Taxpayers are increasingly calling for transparency in government spending. As a result, you can now find the salaries of each government employee, and in some states, the pension amounts they receive.
One mayor in Maine is proposing to take the public’s desire for transparency a step further: revealing welfare recipients by name.
In a column for the local newspaper entitled “Enough is Enough: Mainers have a right to know how their money is spent,” Lewiston mayor Robert Macdonald announced his plan to submit a bill to the next legislative session “asking that a website be created containing the names, addresses, length of time on assistance and the benefits being collected by every individual on the dole.”
His motivation? “The public has a right to know how its money is being spent.”
Macdonald believes it’s a double standard to reveal the recipients of other state funds yet “shield” welfare recipients, and accuses “liberal, progressive legislators and their social-service allies” for making them “a victimized, protected class.”

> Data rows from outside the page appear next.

(** Blocks in use never overlap. *)
Lemma blocks_apart p n q m : B !! p = Some n -> B !! q = Some m -> p <> q -> apart p n q m.
Proof.
  intros Hp Hq Hne. destruct (si_block _ _ _ Hinv p n Hp) as [Hl|(z & zn & i & Hz & Ha & Hi & -> & _ & ->)];
    destruct (si_block _ _ _ Hinv q m Hq) as [Hl'|(z' & zn' & i' & Hz' & Ha' & Hi' & -> & _ & ->)].
  - by apply (runs_apart p q); [apply large_in_run..|].
  - pose proof (zw_uindex _ _ _ (active_wf _ _ Hz' Ha')). apply (runs_apart p z'); [by apply large_in_run|apply chunk_in_run; [done..|lia]|].
    intros ->. by rewrite (large_no_zone _ _ Hl) in Hz'.
  - pose proof (zw_uindex _ _ _ (active_wf _ _ Hz Ha)). apply (runs_apart z q); [apply chunk_in_run; [done..|lia]|by apply large_in_run|].
    intros ->. by rewrite (large_no_zone _ _ Hl') in Hz.
  - pose proof (zw_uindex _ _ _ (active_wf _ _ Hz' Ha')). pose proof (zw_uindex _ _ _ (active_wf _ _ Hz Ha)).
    destruct (decide (z = z')) as [->|Hzz]; [|apply (runs_apart z z'); [apply chunk_in_run; [done..|lia]..|done]].
    rewrite Hz in Hz'. injection Hz' as <-. apply (chunks_apart z'); [done..|]. by intros ->.
Qed.

(** A block inside a zone is one of its chunks. *)
Lemma block_in_zone z zn i n : zones h !! z = Some zn -> active zn -> 0 <= i < z_nmax zn -> B !! chunk zn i = Some n ->
  n = z_chunksize zn /\ i <= z_uindex zn /\ chunk zn i ∉ z_freechunk zn.
Proof.
  intros Hz Ha Hi HB. pose proof (chunk_in_run z zn i Hz Ha Hi) as Hr. pose proof (active_wf z zn Hz Ha) as Hw.
  destruct (si_block _ _ _ Hinv _ n HB) as [Hl|(z' & zn' & j & Hz' & Ha' & Hj & Hc & HF & ->)].
  - pose proof (large_in_run _ _ Hl) as Hr'. exfalso. pose proof (chunk_range h z zn i (si_geo _ _ _ Hinv) Hw Hi). unfold sizeof_slab_zone in *.
    assert (z = chunk zn i); [|lia]. apply (in_run_unique z _ _ _ _ _ (chunk zn i) Hr Hr'); destruct Hr as (? & _ & ?), Hr' as (? & _ & ?); lia.
  - pose proof (zw_uindex _ _ _ (active_wf _ _ Hz' Ha')). assert (z = z') as <-.
    { assert (Hr' : in_run own z' (chunk zn' j) (z_chunksize zn')) by (apply chunk_in_run; [done..|lia]). rewrite <- Hc in Hr'.
      apply (in_run_unique z _ _ _ _ _ (chunk zn i) Hr Hr'); destruct Hr as (? & _ & ?), Hr' as (? & _ & ?); lia. }
    rewrite Hz in Hz'. injection Hz' as <-. apply (chunk_inj h z) in Hc as ->; [|done]. split_and!; [done|lia|done].
Qed.

End Blocks.

(** ** Steps that keep the invariant *)
Lemma used_update h own B x m : slab_inv h own B -> slab_inv (set_used x m h) own B.
Proof. intros []. by constructor. Qed.

(** Pages change hands: the runs of zones and of blocks in use keep their descriptors. *)
Lemma pages_update h own B own' l M :
  slab_inv h own B -> pages_inv (heap_start h - 1) (heap_end h) l own' ->
  (forall a m, own !! a = Some m -> is_Some (zones h !! a) \/ is_Some (B !! a) ->
    own' !! a = Some m /\ forall k, 0 <= k < m -> M !! (ix h a + k) = memusage h !! (ix h a + k)) ->
  slab_inv (set_memusage M (set_pages l h)) own' B.
Proof.
  intros Hinv Hp Hkeep. pose proof Hinv as [Hg Hpg Hz Ha Han Hf Hfn Hfc Hb]. constructor; try done.
  - intros z zn Hzn. destruct (Hz z zn Hzn) as [[Ho Hk] Hw]. split; [|done].
    destruct (Hkeep z _ Ho) as [Ho' HM]; [left; by exists zn|]. split; [done|]. intros k Hk'.
    change (M !! (ix h z + k) = Some (PAGE_TYPE_SMALL, k)). by rewrite HM, Hk.
  - intros p n Hpn. destruct (Hb p n Hpn) as [Hl|Hs]; [left|by right]. pose proof Hl as (m & Ho & -> & Hm). exists m.
    destruct (Hkeep p m Ho) as [Ho' HM]; [right; by eexists|]. split; [done|]. split; [done|].
    destruct (large_in_run _ _ _ Hinv _ _ Hl) as (m' & Ho'' & _ & H0 & _). change (M !! ix h p = Some (PAGE_TYPE_LARGE, m)).
    rewrite <- (Z.add_0_r (ix h p)), HM, Z.add_0_r; [done|]. pages. lia.
Qed.
(** C2: from the initialisation on, in every state that calls of [kmalloc] and [kfree] can
    reach, the blocks in use lie inside the heap, are aligned to eight bytes and overlap
    nowhere; [used_mem] is the sum of their sizes; the next [kmalloc] fails no
    assertion and returns NULL or a block disjoint from all of them with at least the size
    asked for; and every block in use can be freed. *)
Theorem kheap_reachable b e h0 h B : 0 < b -> b + 4095 < 2 ^ 32 -> is_u32 e ->
  system_heap_init b e = Some (Some h0) -> rtc heap_step (h0, ∅) (h, B) ->
  (forall p n, B !! p = Some n -> heap_start h <= p /\ p + n <= heap_end h /\ p mod 8 = 0 /\
    forall q m, B !! q = Some m -> p <> q -> apart p n q m) /\
  used_mem h = u32 (total B) /\
  (forall size, is_u32 size -> exists p h' t, kmalloc size h = Some (p, h', t) /\
    (p = NULL \/ size <= block_size h size /\ forall q m, B !! q = Some m -> apart p (block_size h size) q m)) /\
  (forall p, is_Some (B !! p) -> is_Some (kfree p h)).
Proof.
  intros Hb Hb' He Hinit Hsteps. destruct (system_heap_init_ok b e Hb Hb' He) as (r & Hr & Hok). rewrite Hinit in Hr. injection Hr as <-.
  destruct Hok as (_ & _ & own0 & Hok0). destruct (heap_steps_ok _ _ Hsteps own0 Hok0) as [own Hok]. cbn [fst snd] in Hok. pose proof Hok as [Hi Hu].
  split; [|split; [done|split]].
  - intros p n Hp. pose proof (block_in_heap _ _ _ Hi p n Hp). destruct (block_run _ _ _ Hi p n Hp) as (a & _ & Hal).
    split_and!; [lia|lia|done|]. intros q m Hq. by apply (blocks_apart _ _ _ Hi).
  - intros size Hs. destruct (kmalloc_ok h own B size Hok Hs) as (p & h' & t & -> & Hpost). eexists _, _, _. split; [reflexivity|].
    destruct Hpost as [[? _]|(_ & Hnew & Hle & own' & Hok')]; [by left|right]. split; [done|]. intros q m Hq. assert (p <> q) by congruence.
    apply (blocks_apart _ _ _ (proj1 Hok')); [apply lookup_insert_eq|by rewrite lookup_insert_ne|done].
  - intros p [n Hn]. destruct (kfree_ok h own B p n Hok Hn) as (h' & t & _ & -> & _). by eexists.
Qed.

(** Where the chunks of a power of two start. *)
Definition pow2_offset_ok (zi : Z) : bool :=
  forallb (fun k => negb (csize zi =? 2 ^ k) || (chunk_offset (2 ^ k) mod 2 ^ k =? 0)) (map Z.of_nat (seq 0 13)).

Lemma pow2_offset zi k : 0 <= zi < NZONES -> 0 <= k <= 12 -> csize zi = 2 ^ k -> chunk_offset (2 ^ k) mod 2 ^ k = 0.
Proof.
  intros Hz Hk E. assert (H : forallb pow2_offset_ok (map Z.of_nat (seq 0 72)) = true) by (vm_compute; reflexivity).
  rewrite forallb_forall in H. specialize (H zi). unfold pow2_offset_ok in H. rewrite forallb_forall in H.
  specialize (H ltac:(apply in_map_iff; exists (Z.to_nat zi); unfold NZONES in Hz; split; [lia|apply in_seq; lia]) k).
  rewrite E, Z.eqb_refl in H. apply Z.eqb_eq, H, in_map_iff. exists (Z.to_nat k). split; [lia|apply in_seq; lia].
Qed.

Macdonald’s proposal will resonate with Americans incensed about the abuses in our welfare system, and frustrated that it has become a permanent fixture rather than a temporary aid in many people’s lives. Currently, about one-third of Americans live in households that receive welfare benefits.
It’s an interesting topic for debate, and I’m not yet sure where I stand on it. Though I believe welfare in its current form has had a largely destructive influence on Americans’ lives, my first instinct is that revealing the names of welfare recipients is the wrong way to go. If a parent enables a child, the majority of the blame lies with the parent, not the child. In the case of welfare, the primary onus is on the government to change its policies.
That said, I also recognize that our society is often too quick to buffer people from experiencing shame. It’s right to feel shame if you do something wrong, and it’s right to feel shame if you are abusing welfare. Traditionally, human societies have depended upon shame so that their members will contribute to the common good through regulating their own behavior (“self-government”). In a society without shame, the only way to maintain order is through penal measures.
What do you think? Do you support the Maine mayor’s proposal? Or, do you think it is misguided?